-- What this task involves --
Count every line of the listing where the string "claimed" occurs, and reply with the count alone.

-- Task inputs --

(** ** Empty and inverted horizons *)

Lemma horizon_empty (df : DataFrame) (cw dur : Z) :
  end_week_of df cw dur < cw -> horizon df cw dur = [].
Proof.
  intros H. unfold horizon, remaining_weeks_of.
  induction (weeks_of df) as [| w r IH]; simpl; [reflexivity |].
  destruct (cw <=? w) eqn:E1; simpl; [| exact IH].
  destruct (w <=? end_week_of df cw dur) eqn:E2; [| exact IH].
  apply Z.leb_le in E1, E2. lia.
Qed.

Lemma end_week_nonpositive_duration (df : DataFrame) (cw dur : Z) :
  df <> [] -> dur <= 0 -> end_week_of df cw dur < cw.
Proof.
  intros Hne Hd. destruct (end_week_of_spec df cw dur Hne) as [mx [_ ->]]. lia.
Qed.

Lemma empty_horizon_feasible (df : DataFrame) (avail : list string)
    (s : Solution) :
  feasible (build_problem df [] avail) s.
Proof.
  apply feasible_build_iff. split.
  - intros t _. simpl. lia.
  - intros w [].
Qed.

(** C7 (amended). With a non-positive duration, or a current week after the
    clipped end week, nothing is raised: the run prints nothing and returns
    the empty plan. *)
Theorem empty_horizon_returns_empty_plan (rt : Runtime) (df : DataFrame)
    (cw : Z) (sel : list string) (dur : Z) :
  runtime_ok rt -> df <> [] ->
  dur <= 0 \/ end_week_of df cw dur < cw ->
  optimize_survivor_pool rt df cw sel dur = ([], Return []).
Proof.
  intros [_ Hsolve] Hne Hinv.
  assert (Hh : horizon df cw dur = []).
  { apply horizon_empty. destruct Hinv as [Hd | Hlt]; [| exact Hlt].
    apply end_week_nonpositive_duration; assumption. }
  rewrite (optimize_unfold rt df cw sel dur Hne).
  destruct (Hsolve (runtime_problem rt df cw sel dur)) as [Hyes _].
  destruct Hyes as [Hst _].
  { exists (fun _ => false). unfold runtime_problem. rewrite Hh.
    apply empty_horizon_feasible. }
  rewrite Hst, Hh. reflexivity.
Qed.

Lemma empty_horizon_returns_empty_plan_witness :
  runtime_ok first_runtime /\ two_week_table <> [] /\
  (0 <= 0 \/ end_week_of two_week_table 1 0 < 1) /\
  optimize_survivor_pool first_runtime two_week_table 1 [] 0 = ([], Return []).
Proof.
  assert (Hne : two_week_table <> []) by discriminate.
  assert (Hinv : 0 <= 0 \/ end_week_of two_week_table 1 0 < 1)
    by (left; lia).
  split; [exact first_runtime_ok | split; [exact Hne | split; [exact Hinv |]]].
  exact (empty_horizon_returns_empty_plan first_runtime two_week_table 1 [] 0
           first_runtime_ok Hne Hinv).
Defined.

(** C7, as claimed, fails: a zero or negative duration, and a current week
    after the last week of the table, each return the empty plan. *)
Lemma invalid_horizon_not_rejected :
  optimize_survivor_pool first_runtime two_week_table 1 [] 0
    = ([], Return []) /\
  optimize_survivor_pool first_runtime two_week_table 1 [] (-3)
    = ([], Return []) /\
  optimize_survivor_pool first_runtime two_week_table 5 [] 2
    = ([], Return []).
Proof. repeat split; vm_compute; reflexivity. Qed.

(** C8 (amended). A team in two games of one week does not stop the run:
    every entry of a returned plan is built from the first row of the table,
    in table order, that has its team in its week, however many such rows
    follow. *)
Theorem conflicting_events_not_detected (rt : Runtime) (df : DataFrame)
    (cw : Z) (sel : list string) (dur : Z) (plan : list Metric) (m : Metric) :
  outcome (optimize_survivor_pool rt df cw sel dur) = Return plan ->
  In m plan ->
  exists game,
    find (plays (m_Week m) (Selected_Team m)) df = Some game /\
    m = make_metric (m_Week m) (Selected_Team m) game.
Proof.
  intros Hrun Hm.
  destruct (plan_entry_key rt df cw sel dur plan m Hrun Hm)
    as [w [t [_ [_ [_ He]]]]].
  apply entry_Return in He. destruct He as [g [Hfind ->]].
  exists g. split; [exact Hfind | reflexivity].
Qed.

Lemma conflicting_events_not_detected_witness :
  outcome (optimize_survivor_pool first_runtime conflict_table 1 [] 1)
    = Return [A_first_game] /\
  In A_first_game [A_first_game] /\
  exists game,
    find (plays (m_Week A_first_game) (Selected_Team A_first_game))
      conflict_table = Some game /\
    A_first_game =
      make_metric (m_Week A_first_game) (Selected_Team A_first_game) game.
Proof.
  assert (Hrun : outcome (optimize_survivor_pool first_runtime
                            conflict_table 1 [] 1) = Return [A_first_game])
    by (vm_compute; reflexivity).
  assert (Hm : In A_first_game [A_first_game]) by (left; reflexivity).
  split; [exact Hrun | split; [exact Hm |]].
  exact (conflicting_events_not_detected first_runtime conflict_table 1 [] 1
           [A_first_game] A_first_game Hrun Hm).
Defined.

(** C8, as claimed, fails: A is in two games of week 1, no error is raised,
    both games add a term for A to the objective, and the plan reports A from
    the first of them. *)
Lemma conflicting_events_accepted :
  optimize_survivor_pool first_runtime conflict_table 1 [] 1
  = ([], Return [A_first_game]) /\
  List.length (filter (plays 1 "A") conflict_table) = 2%nat /\
  objective (runtime_problem first_runtime conflict_table 1 [] 1) =
    [(6 # 10, (1, "A"%string)); (3 # 10, (1, "B"%string));
     (7 # 10, (1, "A"%string)); (2 # 10, (1, "C"%string))].
Proof. repeat split; vm_compute; reflexivity. Qed.

(** ** Enough teams make the problem feasible *)

Lemma filter_none {A} (f : A -> bool) (l : list A) :
  (forall a, In a l -> f a = false) -> filter f l = [].
Proof.
  induction l as [| a r IH]; simpl; intros H; [reflexivity |].
  rewrite (H a (or_introl eq_refl)). apply IH.
  intros b Hb. apply H. right. assumption.
Qed.

Lemma filter_at_most_one {A} (f : A -> bool) (l : list A) :
  NoDup l ->
  (forall a b, In a l -> In b l -> f a = true -> f b = true -> a = b) ->
  (List.length (filter f l) <= 1)%nat.
Proof.
  intros Hnd. induction Hnd as [| a r Hnotin Hnd IH]; simpl; intros Huniq.
  - lia.
  - destruct (f a) eqn:Ea.
    + rewrite filter_none; [simpl; lia |].
      intros b Hb. destruct (f b) eqn:Eb; [| reflexivity].
      exfalso. apply Hnotin.
      rewrite (Huniq a b (or_introl eq_refl) (or_intror Hb) Ea Eb). exact Hb.
    + apply IH. intros x y Hx Hy. apply Huniq; right; assumption.
Qed.

Lemma filter_at_least_one {A} (f : A -> bool) (l : list A) (a : A) :
  In a l -> f a = true -> (1 <= List.length (filter f l))%nat.
Proof.
  intros Hin Hf.
  assert (H : In a (filter f l)) by (apply filter_In; split; assumption).
  destruct (filter f l); [contradiction | simpl; lia].
Qed.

-- Your solution --
2